Never mind that any number of the depicted “uses” would not implicate copyright (or consequently fair use), but on the subject of copyright terms, the message is weakened by the fact that PK depicts a number of works, like clips from Frozen, whose copyrights would not have expired even if terms were dramatically shorter. Of course, the folks at PK never let pesky details get in the way of a well-entrenched conceit.

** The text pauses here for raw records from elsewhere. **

(* ===== verification/Resumption.v ===== *)
(** * An operation that succeeds has recorded its whole plan

    The steps that [switchoverExecute] and [failoverExecute] record are those
    that the plans announce as mutating, so that an execution that is repeated
    finds them complete and only verifies. *)
From S2P Require Import Prelude GoStd Model Interfaces Candidates Program MySQLAdapter MySQLPlans SimulatedMySQL Promotion History Switchover Failover SwitchoverSafety FailoverSafety.
#[local] Open Scope Z_scope.

Ltac failing := unfold executionFailure, fail; repeat (apply fails_bind; intros ?); repeat case_match; apply fails_ret.
Lemma fails_unverified {A} resolved ctx cause : fails (fence_unverified (A:=A) resolved ctx cause).
Proof. unfold fence_unverified. failing. Qed.
Lemma fails_promotion {A} resolved ctx cause : fails (fence_promotion (A:=A) resolved ctx cause).
Proof. unfold fence_promotion. failing. Qed.
Lemma fails_unpublished {A} resolved published ctx cause : fails (fence_unpublished (A:=A) resolved published ctx cause).
Proof. unfold fence_unpublished. destruct published; [failing|apply fails_unverified]. Qed.
Lemma fails_before {A} a request resolved ctx cause : fails (failBeforeCandidatePromotion (A:=A) a request resolved ctx cause).
Proof. unfold failBeforeCandidatePromotion. failing. Qed.
Lemma fails_execution {A} status class cause : fails (executionFailure (A:=A) status class cause).
Proof. apply fails_ret. Qed.
Create HintDb records.
#[export] Hint Resolve fails_unverified fails_promotion fails_unpublished fails_before fails_execution records_complete records_nothing records_authorize : records.
(** A step that is recorded at the end of a phase, by a program that fails when it cannot. *)
Ltac recording := first [solve [eauto with records nocore] | apply records_or; [recording|intros ?; recording]
  | apply records_fails; solve [eauto with records nocore]].

Lemma records_deferring request {E A} (p : prog (result E A)) steps : records request p steps → records request (deferring_cancel p) steps.
Proof.
  intros Hp t. apply wp_bind. eapply wp_mono; [|apply Hp]. intros [a|e] t' Ht'; (split; [exact I|]); intros []; [|exact I]. cbn [wp post].
  eapply all_recorded_prefix; [|exact Ht']. by eexists.
Qed.

(** ** The names of a plan's mutating steps *)

Definition steady (step : Z → PlanStep) : Prop := ∀ i, step_Name (step i) = step_Name (step 0) ∧ step_Mutating (step i) = step_Mutating (step 0).
Lemma numbered_names steps : Forall steady steps → mutating_names (numbered steps) = mutating_names ((λ step, step 0) <$> steps).
Proof.
  intros Hs. unfold numbered. assert (∀ (g : nat → Z), mutating_names (imap (λ i step, step (g i)) steps) = mutating_names ((λ step, step 0) <$> steps)) as H.
  { induction Hs as [|step steps Hstep _ IH]; intros g; [done|]. unfold mutating_names in *. cbn [imap fmap list_fmap List.filter].
    destruct (Hstep (g O)) as [Hn Hm]. rewrite Hm. specialize (IH (g ∘ S)).
    unfold compose in *. destruct (step_Mutating (step 0)); cbn [fmap list_fmap]; [rewrite Hn; f_equal|]; exact IH. }
  apply (H (λ i, Z.of_nat i + 1)).
Qed.
Lemma mutating_names_app l l' : mutating_names (l ++ l') = mutating_names l ++ mutating_names l'.
Proof. unfold mutating_names. by rewrite List.filter_app, fmap_app. Qed.
(** The steps that change the followers, one each. *)
Lemma mutating_names_each {A} (step : A → PlanStep) (name : A → string) l : (∀ a, step_Name (step a) = name a ∧ step_Mutating (step a) = true) →
  mutating_names (step <$> l) = name <$> l.
Proof.
  intros Hs. induction l as [|a l IH]; [done|]. unfold mutating_names in *. cbn [fmap list_fmap List.filter]. destruct (Hs a) as [Hn ->].
  cbn [fmap list_fmap]. rewrite Hn. f_equal. exact IH.
Qed.

Section switchover.
Variables (PlanSHA256 : OperationPlan → string) (FormatTime : Time → string) (a : Adapter).
Variables (request : OperationRequest) (resolved : MySQLOperation).
Notation records := (records request).

Definition switchover_names : list string :=
  ["authorize_target_transition"; "fence_source"; "stop_target_replication"; "promote_target"] ++ (reparent_step <$> switchover_followers resolved) ++
  (if ad_semiSyncRequired a then ["activate_semisync_source"] else []) ++ ["transfer_writer_endpoint"; "retain_source_read_only"].
Lemma switchover_names_spec : mutating_names (switchover_steps a resolved) = switchover_names.
Proof.
  unfold switchover_steps. rewrite numbered_names.
  - rewrite !fmap_app, !mutating_names_app. unfold switchover_names. f_equal. f_equal; [|by destruct (ad_semiSyncRequired a)].
    rewrite <- list_fmap_compose. by apply mutating_names_each.
  - repeat (apply Forall_app; split); [by repeat constructor|by apply Forall_fmap, Forall_true|by destruct (ad_semiSyncRequired a); repeat constructor|by repeat constructor].
Qed.

Lemma records_detach ctx : records (switchover_detach a request resolved ctx) ["stop_target_replication"].
Proof. apply records_then. intros probed. apply records_then. intros _. recording. Qed.
Lemma records_promote ctx : records (switchover_promote a request resolved ctx) ["promote_target"].
Proof.
  apply records_then. intros writable. apply records_then. intros _. apply records_bind. intros [[]|e]; recording.
Qed.
Lemma records_reparent ctx follower : records (switchover_reparent a request resolved ctx follower) [reparent_step follower].
Proof. apply records_unless; [intros e; apply fails_unverified|]. apply records_then. intros _. recording. Qed.
Lemma records_semisync ctx :
  records (switchover_semisync a request resolved ctx) (if ad_semiSyncRequired a then ["activate_semisync_source"] else []).
Proof.
  unfold switchover_semisync. destruct (ad_semiSyncRequired a); [|apply records_nothing].
  apply records_unless; [intros e; apply fails_unverified|]. apply records_then. intros _. recording.
Qed.
Lemma records_endpoint ctx : records (switchover_endpoint request resolved ctx) ["transfer_writer_endpoint"; "retain_source_read_only"].
Proof.
  apply records_bind. intros evidence. apply records_then. intros _. apply records_then. intros _.
  apply (records_ebind request _ _ ["transfer_writer_endpoint"] ["retain_source_read_only"]); [recording|]. intros _. recording.
Qed.
Lemma records_transition fenced ctx : records (switchover_transition a request resolved fenced ctx) (drop 1 switchover_names).
Proof.
  unfold switchover_names. cbn [drop app]. apply records_then. intros _.
  apply (records_ebind request _ _ ["fence_source"] _); [recording|]. intros _. apply records_then. intros _.
  apply (records_ebind request _ _ ["stop_target_replication"] _); [apply records_detach|]. intros _.
  apply (records_ebind request _ _ ["promote_target"] _); [apply records_promote|]. intros _.
  apply records_ebind; [apply records_each; intros follower; apply records_reparent|]. intros _.
  apply records_ebind; [apply records_semisync|]. intros _.
  apply records_then_nothing, records_endpoint.
Qed.

(** The progress an execution has recorded when it succeeds: its plan's steps, those of the plan that it was given. *)
Definition plan_recorded (names : list string) (t : list event) : Prop :=
  all_recorded request names t ∨ ∃ plan, or_Plan request = Some plan ∧ all_recorded request (mutating_names (plan_Steps plan)) t.
(** Both operations begin by asking whether there is anything left to do. *)
Lemma run_unless_complete ctx (f : string → prog (result execution_failure bool)) (again rest : prog outcome) names t :
  (∀ e, fails (f e)) → records rest names →
  run (ebind (on_error (allMutationStepsCompleted ctx request) f) (λ completed, if completed : bool then again else rest))
    (post (λ _, plan_recorded names) (λ _ _, True)) t.
Proof.
  intros Hf Hrest. apply wp_ebind, wp_on_error. eapply wp_mono; [|apply run_all_mutations].
  intros [[]|e] t' Ht'; cbn [post]; [| |by apply run_fails].
  - eapply wp_mono; [|apply run_grows]. intros [m|e] t'' Hp; [|done]. destruct (Ht' eq_refl) as (plan & Hplan & Hr). right. exists plan.
    split; [exact Hplan|by eapply all_recorded_prefix].
  - eapply wp_mono; [|apply Hrest]. intros [m|e] t''; [by left|done].
Qed.
Lemma switchover_recorded_wp t : or_Resolved request = Some resolved →
  run (switchoverExecute PlanSHA256 FormatTime a request) (post (λ _, plan_recorded switchover_names) (λ _ _, True)) t.
Proof.
  intros Hr. unfold switchoverExecute. case_match; [done|]. split; [exact I|]. intros executable. cbn [pbind].
  destruct executable; cbn [negb]; [|done]. rewrite Hr. destruct (validateExecutionPlan _ _ request) as [[]|e]; [|done].
  split; [exact I|]. intros [[]|e]; [|done]. cbn [pbind]. apply run_unless_complete; [intros e; apply fails_execution|].
  apply records_then. intros fenced. unfold switchover_names at 1.
  apply (records_ebind request _ _ ["authorize_target_transition"] (drop 1 switchover_names)).
  - apply records_or; [apply records_authorize|]. intros e. destruct fenced; apply fails_execution.
  - intros _. apply records_deferring, records_transition.
Qed.
End switchover.

Section failover.
Variables (PlanSHA256 : OperationPlan → string) (FormatTime : Time → string) (a : Adapter).
Variables (request : OperationRequest) (resolved : MySQLOperation).
Notation records := (records request).

Definition failover_followers : list string := failover_reparent_step <$> eligibleFailoverFollowers resolved.
Definition failover_names : list string :=
  ["fence_old_primary"; "authorize_target_transition"; "promote_failover_target"] ++
  if ad_semiSyncRequired a then failover_followers ++ ["activate_failover_semisync_source"; "transfer_failover_endpoint"]
  else ["transfer_failover_endpoint"] ++ failover_followers.
Lemma failover_names_spec : mutating_names (failover_steps a resolved) = failover_names.
Proof.
  unfold failover_steps. rewrite numbered_names.
  - rewrite !fmap_app, !mutating_names_app, <- list_fmap_compose. unfold failover_names, failover_followers.
    rewrite (mutating_names_each _ failover_reparent_step) by done. destruct (ad_semiSyncRequired a); cbn; rewrite ?app_nil_r; done.
  - repeat (apply Forall_app; split); [by repeat constructor|by destruct (ad_semiSyncRequired a); repeat constructor|
      by apply Forall_fmap, Forall_true|by destruct (ad_semiSyncRequired a); repeat constructor|by repeat constructor].
Qed.

Lemma records_isolate ctx : records (failover_isolate request resolved ctx) ["fence_old_primary"].
Proof.
  apply records_then. intros _. apply records_unless; [intros e; apply fails_execution|].
  apply records_then. intros _. apply records_bind. intros check. apply records_then. intros _. recording.
Qed.
Lemma records_failover_promote ctx : records (failover_promote request resolved ctx) ["promote_failover_target"].
Proof. apply records_then. intros writable. apply records_then. intros _. apply records_bind. intros [[]|e]; recording. Qed.
Lemma records_transfer ctx : records (failover_transfer request resolved ctx) ["transfer_failover_endpoint"].
Proof. apply records_then. intros _. apply records_bind. intros check. do 2 (apply records_then; intros _). recording. Qed.
Lemma records_failover_reparent published ctx follower :
  records (failover_reparent a request resolved published ctx follower) [failover_reparent_step follower].
Proof. apply records_unless; [intros e; apply fails_unpublished|]. apply records_then. intros _. recording. Qed.
Lemma records_failover_semisync ctx version :
  records (failover_semisync request resolved ctx version) ["activate_failover_semisync_source"].
Proof. apply records_unless; [intros e; apply fails_unverified|]. apply records_then. intros _. recording. Qed.
Lemma records_publish ctx version : records (failover_publish a request resolved ctx version) (drop 3 failover_names).
Proof.
  unfold failover_publish, failover_names. cbn [drop app]. change (eligibleFailoverFollowers (isolated_source resolved)) with (eligibleFailoverFollowers resolved).
  destruct (ad_semiSyncRequired a).
  - apply records_ebind; [apply records_each; intros follower; apply records_failover_reparent|]. intros _.
    apply (records_ebind request _ _ ["activate_failover_semisync_source"] ["transfer_failover_endpoint"]);
      [apply records_failover_semisync|intros _; apply records_transfer].
  - apply (records_ebind request _ _ ["transfer_failover_endpoint"]); [apply records_transfer|]. intros _.
    apply records_each. intros follower. apply records_failover_reparent.
Qed.
Lemma failover_recorded_wp t : or_Resolved request = Some resolved →
  run (failoverExecute PlanSHA256 FormatTime a request) (post (λ _, plan_recorded request failover_names) (λ _ _, True)) t.
Proof.
  intros Hr. unfold failoverExecute. destruct (ad_executor a); cbn [negb]; [|done]. split; [exact I|]. intros executable. cbn [pbind].
  destruct executable; cbn [negb]; [|done]. rewrite Hr. destruct (validateMySQLPlan _ _ request _ _) as [[]|e]; [|done].
  apply run_unless_complete; [intros e; apply fails_execution|]. unfold failover_names.
  apply (records_ebind request _ _ ["fence_old_primary"]); [apply records_isolate|]. intros _. do 2 (apply records_then; intros ?).
  apply (records_ebind request _ _ ["authorize_target_transition"]).
  - apply records_or; [apply records_authorize|]. intros e. apply fails_execution.
  - intros _. apply records_deferring. apply records_then. intros _.
    apply (records_ebind request _ _ ["promote_failover_target"]); [apply records_failover_promote|]. intros _.
    apply records_then_nothing, records_publish.
Qed.
End failover.

(** ** What the plans and the executions have in common *)

(** C31: the planned switchover and the failover do what their plans announce.
    An execution of either that reports success has recorded every step that
    the plan of the operation announces as mutating (the follower of each
    reparenting step included, in whatever order they are made), or it was told
    that they are recorded; or there is no progress to record in.  Otherwise
    all mutating steps of the plan it was given were recorded before. *)
Theorem success_records_plan PlanSHA256 FormatTime a request resolved t message :
  or_Resolved request = Some resolved →
  (runs (switchoverExecute PlanSHA256 FormatTime a request) t (Ok message) →
   plan_recorded request (mutating_names (switchover_steps a resolved)) t) ∧
  (runs (failoverExecute PlanSHA256 FormatTime a request) t (Ok message) →
   plan_recorded request (mutating_names (failover_steps a resolved)) t).
Proof.
  intros Hr. rewrite switchover_names_spec, failover_names_spec. split; intros Hrun.
  - destruct (wp_sound _ _ _ _ _ _ _ (switchover_recorded_wp PlanSHA256 FormatTime a request resolved [] Hr) Hrun) as [_ H].
    by rewrite watch_remember in H.
  - destruct (wp_sound _ _ _ _ _ _ _ (failover_recorded_wp PlanSHA256 FormatTime a request resolved [] Hr) Hrun) as [_ H].
    by rewrite watch_remember in H.
Qed.

Lemma success_records_plan_witness :
  plan_recorded (wfo_request sim_adapter) (mutating_names (failover_steps sim_adapter wfo_resolved))
    (simulate primary_down (wfo_program sim_adapter)).1.
Proof.
  assert (Hf : (simulate primary_down (wfo_program sim_adapter)).2 = Ok "MySQL failover completed; verification is required")
    by (vm_compute; reflexivity).
  pose proof (simulate_runs primary_down (wfo_program sim_adapter)) as Hrun. rewrite Hf in Hrun.
  exact (proj2 (success_records_plan sim_digest sim_format sim_adapter (wfo_request sim_adapter) wfo_resolved _ _ eq_refl) Hrun).
Defined.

Personally, I don’t get everyone’s obsession with the Mouse, and it would be nearly impossible to count all of the creative works that have been produced concurrent with Mickey’s long tenure as an IP-protected icon, but whatever. No doubt there’s an artist somewhere, languishing in a lonely garrett, rendered mute because he cannot fulfill his Mickey Mouse vision.

The Song Is Not Fair Use

The big thing that jumped out at me about this video, though, is that PK’s use of the song in this case would likely not do very well under a fair use test if Disney were to sue the organization. The song may be covered by a blanket license for use on YouTube,* which would be an amusing irony, given the posture of “civil disobedience” PK presumes to be striking here. But if that were not the case, and if Disney wanted to take action, I think Public Knowledge would fail in a fair use defense for its use of “Let It Go” in this video.

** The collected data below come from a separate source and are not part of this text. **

(** ** Repairs *)

Definition statements (t : list event) : list event :=
  List.filter (λ e, match projT1 e with Exec _ _ _ _ => true | _ => false end) t.
Lemma statements_app t t' : statements (t ++ t') = statements t ++ statements t'.
Proof. apply List.filter_app. Qed.
Lemma run_observes {A} (p : prog A) t : observes p → run p (λ _ t', statements t' = statements t ∧ t `prefix_of` t') t.
Proof.
  intros Hp. apply wp_both; [|apply run_grows].
  apply (wp_all_calls (Sg:=mysql_signature) _ _ silent (λ t', statements t' = statements t)); [exact Hp| |reflexivity].
  intros c t' Hc Ht'. split; [exact I|]. intros x. unfold remember. rewrite statements_app, Ht'. destruct c; try apply app_nil_r. by destruct Hc.
Qed.
(** The only statement that a repair may execute starts a thread that the target answered is not running. *)
Definition repair_evidence (request : OperationRequest) (resolved : MySQLOperation) (t : list event) : Prop :=
  statements t = [] ∨ ∃ ctx cr (x : result sql_error unit) statement dialect status,
    statements t = [existT (Exec ctx (instanceEndpoint (mo_Target resolved)) cr statement) x] ∧
    dialectForVersion (mget (inst_EngineMetadata (mo_Target resolved)) "version") = Some dialect ∧
    replication_answered (instanceEndpoint (mo_Target resolved)) (status, true) t ∧
    ((repairAction request = Some repairStartIOThread ∧ repl_IOThread status ≠ ThreadRunning ∧
      statement = di_StartReplication dialect +:+ " IO_THREAD") ∨
     (repairAction request = Some repairStartSQLThread ∧ repl_SQLThread status ≠ ThreadRunning ∧
      statement = di_StartReplication dialect +:+ " SQL_THREAD")).
Lemma repair_statement_spec action dialect status statement : repair_statement action dialect status = Some statement →
  (action = Some repairStartIOThread ∧ repl_IOThread status ≠ ThreadRunning ∧ statement = di_StartReplication dialect +:+ " IO_THREAD") ∨
  (action = Some repairStartSQLThread ∧ repl_SQLThread status ≠ ThreadRunning ∧ statement = di_StartReplication dialect +:+ " SQL_THREAD").
Proof. destruct action as [[]|]; cbn; try done; case_bool_decide; try done; intros [= <-]; auto. Qed.
Lemma run_repair a ctx request resolved :
  run (repair_run a ctx request resolved) (λ _ t, repair_evidence request resolved t) [].
Proof.
  set (T := instanceEndpoint (mo_Target resolved)).
  apply wp_bind, wp_bind. eapply wp_mono; [|apply run_observes; auto with calls]. intros [identity|e] t1 [H1 _]; cbn beta; [|by left]. cbn [wp].
  apply wp_bind, wp_bind. eapply wp_mono; [|apply wp_both; [apply run_observes; auto with calls|apply (wp_replication any (λ _ _ _, I))]].
  intros [[status configured]|e] t2 [[H2 _] Hrep]; cbn beta; cbn [wp]; [|left; by rewrite H2]. destruct Hrep as [_ Hrep].
  assert (statements t2 = []) as Hnone by (by rewrite H2). clear H1 H2 t1.
  destruct (collects _); [by left|]. destruct (sets_maintenance _).
  { apply wp_bind, wp_bind. split; [exact I|]. intros [[]|e]; left; unfold remember; by rewrite statements_app, Hnone. }
  cbn [snd]. destruct (negb (ad_executor a) || negb configured) eqn:Hc; [by left|]. apply orb_false_elim in Hc as [_ Hc%negb_false_iff].
  destruct (dialectForVersion _) as [dialect|] eqn:Hd; [|by left]. cbn [fst].
  destruct (repair_statement _ dialect status) as [statement|] eqn:Hs; [|by left].
  apply wp_bind, wp_bind. split; [exact I|]. intros x.
  assert (repair_evidence request resolved (remember t2 (existT (Exec ctx T (mo_Credentials resolved) statement) x))) as Hev.
  { right. exists ctx, (mo_Credentials resolved), x, statement, dialect, status. unfold remember. rewrite statements_app, Hnone.
    split; [reflexivity|]. split; [exact Hd|]. split; [rewrite Hc in Hrep; eapply occurs_app, Hrep|by apply repair_statement_spec]. }
  destruct x as [[]|e]; exact Hev.
Qed.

As mentioned in an older post, a fair use of a song in the way PK used it here protects parody, meaning that the new use must in some way comment on the original work. Fair use as parody does not protect the use of a song with new lyrics written to express something that is entirely separate from the meaning or spirit of the original work. As noted in this post about the Westboro Baptists writing and recording anti-semitic lyrics to McCartney’s “Hey Jude,” such uses can have very negative effects and even infringe the speech rights of the authors. As we saw in regard to the settlement in GoldieBlox’s use of a Beastie Boys song, the fair use defense does not generally support a use like the one PK made for this video.

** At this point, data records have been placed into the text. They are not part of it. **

(* ===== verification/MySQLText.v ===== *)
(** * What is written and read back as text

    The statements of [reparent.go] carry a host, a user and a password as
    string literals; the metadata that discovery publishes carries the
    semi-synchronous evidence that the prechecks read later; and the health
    that it publishes is what the servers answered.  A reference reader of
    literals, and round trips. *)
From S2P Require Import Prelude GoStd Model Gtid Interfaces Candidates Program MySQLAdapter MySQLPlans SimulatedMySQL Promotion History Switchover Failover MySQLOperations.
From stdpp Require Import pretty.
#[local] Open Scope Z_scope.

(** ** String literals *)

Definition backslash : ascii := "\".
(** The string literals of a statement, as a server reads them: a doubled quote stands for one, and a backslash
    escapes the next character unless the session says otherwise.  [current] is the literal being read. *)
Fixpoint literals (escapes : bool) (current : option string) (s : string) : list string :=
  match s with
  | EmptyString => []
  | String c s =>
      match current with
      | None => if Ascii.eqb c quote then literals escapes (Some "") s else literals escapes None s
      | Some v =>
          if Ascii.eqb c quote then
            match s with
            | String d s' => if Ascii.eqb d quote then literals escapes (Some (v +:+ String quote "")) s' else v :: literals escapes None s
            | EmptyString => [v]
            end
          else if escapes && Ascii.eqb c backslash then
            match s with String d s' => literals escapes (Some (v +:+ String d "")) s' | EmptyString => [] end
          else literals escapes (Some (v +:+ String c "")) s
      end
  end.
Definition starts_quoted (s : string) : bool := match s with String c _ => Ascii.eqb c quote | EmptyString => false end.
Lemma string_app_assoc (s t u : string) : (s +:+ t) +:+ u = s +:+ (t +:+ u).
Proof. induction s as [|c s IH]; [done|]. exact (f_equal (String c) IH). Qed.
Lemma string_app_nil (s : string) : s +:+ "" = s.
Proof. induction s as [|c s IH]; [done|]. exact (f_equal (String c) IH). Qed.
(** A literal that was written is read, whatever its characters are. *)
Lemma literals_inside escapes v value rest : (escapes = true → contains_byte backslash value = false) → starts_quoted rest = false →
  literals escapes (Some v) (double_quotes value +:+ String quote rest) = (v +:+ value) :: literals escapes None rest.
Proof.
  intros Hb Hr. revert v. induction value as [|c value IH]; intros v.
  - change (literals escapes (Some v) (String quote rest) = (v +:+ "") :: literals escapes None rest). rewrite string_app_nil.
    cbn [literals]. rewrite Ascii.eqb_refl. destruct rest as [|d rest]; [done|]. cbn [starts_quoted] in Hr. by rewrite Hr.
  - cbn [double_quotes contains_byte] in *. assert (escapes = true → contains_byte backslash value = false) as Hb' by (intros He; by apply orb_false_elim in Hb as [_ Hb]).
    specialize (IH Hb'). assert (v +:+ String c value = (v +:+ String c "") +:+ value) as -> by by rewrite string_app_assoc.
    destruct (Ascii.eqb c quote) eqn:Hq.
    + apply Ascii.eqb_eq in Hq as ->.
      change (literals escapes (Some v) (String quote (String quote (double_quotes value +:+ String quote rest))) =
        ((v +:+ String quote "") +:+ value) :: literals escapes None rest).
      cbn [literals]. rewrite !Ascii.eqb_refl. apply IH.
    + change (literals escapes (Some v) (String c (double_quotes value +:+ String quote rest)) =
        ((v +:+ String c "") +:+ value) :: literals escapes None rest).
      cbn [literals]. rewrite Hq. assert (escapes && Ascii.eqb c backslash = false) as ->; [|apply IH].
      destruct escapes; [|done]. by apply orb_false_elim in Hb as [Hb _].
Qed.
Lemma literals_written escapes value rest : (escapes = true → contains_byte backslash value = false) → starts_quoted rest = false →
  literals escapes None (mysqlStringLiteral value +:+ rest) = value :: literals escapes None rest.
Proof.
  intros Hb Hr. change (literals escapes None (String quote ((double_quotes value +:+ String quote "") +:+ rest)) = value :: literals escapes None rest).
  cbn [literals]. rewrite Ascii.eqb_refl, string_app_assoc. by apply (literals_inside escapes "" value rest).
Qed.
(** Text without quotes carries no literal. *)
Lemma literals_plain escapes text rest : contains_byte quote text = false → literals escapes None (text +:+ rest) = literals escapes None rest.
Proof.
  induction text as [|c text IH]; [done|]. intros [Hc Ht]%orb_false_elim.
  change (literals escapes None (String c (text +:+ rest)) = literals escapes None rest). cbn [literals]. rewrite Hc. by apply IH.
Qed.

(** ** Numbers *)

(** The digits of a number, in front of any text. *)
Lemma digits_induction (P : N → string → Prop) :
  (∀ s, P 0%N s) → (∀ x s, (0 < x)%N → P (x `div` 10)%N (String (pretty_N_char (x `mod` 10)) s) → P x s) → ∀ x s, P x s.
Proof.
  intros H0 HS x. induction (N.lt_wf_0 x) as [x _ IH]. intros s. destruct (decide (x = 0)%N) as [->|Hx]; [apply H0|].
  apply HS; [lia|]. apply IH. apply N.div_lt; lia.
Qed.
Lemma digit_cases x (P : ascii → Prop) : P "0"%char → P "1"%char → P "2"%char → P "3"%char → P "4"%char → P "5"%char → P "6"%char → P "7"%char →
  P "8"%char → P "9"%char → P (pretty_N_char x).
Proof. intros. unfold pretty_N_char. by repeat case_match. Qed.
Lemma digit_of_mod x : digit_value 10 (pretty_N_char (x `mod` 10)) = Some (Z.of_N (x `mod` 10)%N).
Proof.
  pose proof (N.mod_lt x 10 ltac:(lia)) as Hlt. revert Hlt. generalize (x `mod` 10)%N. intros y Hy.
  assert (y ∈ [0; 1; 2; 3; 4; 5; 6; 7; 8; 9]%N) as Hin.
  { destruct (decide (y ∈ [0; 1; 2; 3; 4; 5; 6; 7; 8; 9]%N)) as [|Hn]; [done|]. exfalso. apply Hn. rewrite !elem_of_cons. lia. }
  repeat (apply elem_of_cons in Hin as [->|Hin]; [done|]). by apply elem_of_nil in Hin.
Qed.
Lemma parse_digits_go x s : parse_digits 10 0 (pretty_N_go x s) = parse_digits 10 (Z.of_N x) s.
Proof.
  revert x s. apply digits_induction; [intros s; by rewrite pretty_N_go_0|]. intros x s Hx IH. rewrite pretty_N_go_step by done. rewrite IH.
  cbn [parse_digits]. rewrite digit_of_mod. f_equal. pose proof (N.div_mod x 10 ltac:(lia)). lia.
Qed.
Lemma digits_free b x : (∀ y, Ascii.eqb (pretty_N_char y) b = false) → ∀ s, contains_byte b (pretty_N_go x s) = contains_byte b s.
Proof.
  intros Hb. revert x. apply (digits_induction (λ x s, contains_byte b (pretty_N_go x s) = contains_byte b s)).
  - intros s. by rewrite pretty_N_go_0.
  - intros x s Hx IH. rewrite pretty_N_go_step by done. rewrite IH. cbn. by rewrite Hb.
Qed.
Lemma digits_start x s : (0 < x)%N → ∃ y t, pretty_N_go x s = String (pretty_N_char y) t.
Proof.
  revert x s. apply (digits_induction (λ x s, (0 < x)%N → ∃ y t, pretty_N_go x s = String (pretty_N_char y) t)); [intros s Hs; by apply N.lt_irrefl in Hs|].
  intros x s Hx IH _. rewrite pretty_N_go_step by done. destruct (decide (0 < x `div` 10)%N) as [Hd|Hd]; [by apply IH|].
  apply N.nlt_ge, N.le_0_r in Hd as ->. rewrite pretty_N_go_0. by eexists _, _.
Qed.
Lemma digit_not (c : ascii) y : is_digit c = false → Ascii.eqb (pretty_N_char y) c = false.
Proof. intros Hc. apply Ascii.eqb_neq. revert Hc. apply (digit_cases y (λ d, is_digit c = false → d ≠ c)); by intros Hc <-. Qed.
Lemma Atoi_pretty n : 0 ≤ n < 2 ^ 63 → Atoi (pretty n) = Some n.
Proof.
  intros Hn. destruct n as [|p|p]; [reflexivity| |lia].
  change (pretty (Z.pos p)) with (pretty_N_go (N.pos p) ""). pose proof (parse_digits_go (N.pos p) "") as Hp. cbn [parse_digits] in Hp.
  destruct (digits_start (N.pos p) "" ltac:(lia)) as (y & t & Ht). rewrite Ht in *. unfold Atoi. rewrite !digit_not by done. unfold ParseUint.
  rewrite Hp. cbn [mbind option_bind]. destruct (Z.ltb_spec (Z.of_N (N.pos p)) (2 ^ 64)); [|lia]. cbn [mbind option_bind].
  destruct (Z.ltb_spec (Z.of_N (N.pos p)) (2 ^ 63)); [done|lia].
Qed.
Lemma pretty_free b (n : Z) : is_digit b = false → b ≠ "-"%char → contains_byte b (pretty n) = false.
Proof.
  intros Hb Hm. assert (∀ p, contains_byte b (pretty_N_go (N.pos p) "") = false) as Hp.
  { intros p. rewrite digits_free; [done|]. intros y. by apply digit_not. }
  destruct n as [|p|p].
  - change (Ascii.eqb "0" b || false = false). rewrite orb_false_r. apply (digit_not b 0 Hb).
  - apply Hp.
  - change (Ascii.eqb "-" b || contains_byte b (pretty_N_go (N.pos p) "") = false). rewrite Hp, orb_false_r. by apply Ascii.eqb_neq.
Qed.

The song “Let It Go” is about a young woman breaking out of her frozen shell to become her true self, so I think PK would receive a pretty frosty, judicial response if they tried to argue that their anti-copyright lyrics meet the definition of parody. If Disney were to sue Public Knowledge, I believe the use of the song in this case would fail on the first, second, and third factors of the fair use test. Specifically, PK’s desire to comment upon The Disney Company via its use of “Let It Go” would likely invoke a citation of the 2009 case Salinger v Colting in which the defendant’s authorship of an unauthorized sequel to The Catcher in the Rye was not held to be a fair use on the basis that it was expressing a comment upon J.D. Salinger himself. From the opinion:

“While the addition of Salinger as a character in 60 Years is indeed novel, the Court is unconvinced by Defendants’ attempts to shoehorn Defendants’ commentary and criticism of Salinger into the parodic framework of Campbell,** which requires critique or commentary of the work.”

For all their smugness, Public Knowledge is more likely protected either by license between Disney and YouTube or by PR (i.e. Disney may decide it isn’t worth the press fight); but the fair use defense here kinda blows. And that’s why I say these organizations are not doing the public any favors when they produce this kind of propaganda. They can get well-intentioned creators into trouble by evangelizing a general understanding of a legal doctrine that demands a more nuanced consideration. Maybe, Public Knowledge should heed an apropos line by comedian Ron White: “The next time you have a thought, let it go.”


*ADDENDUM:  Thanks to the comment from artandcreativesite, which reminds us that even with such a license to use a song, complete revision of the original lyrics still infringes the rights holder’s exclusive right to create derivative works.

**Campbell v Acuff-Rose, a landmark case in which 2 Live Crew’s use of Roy Orbison’s “Oh, Pretty Woman” was held to be  fair use as a parody.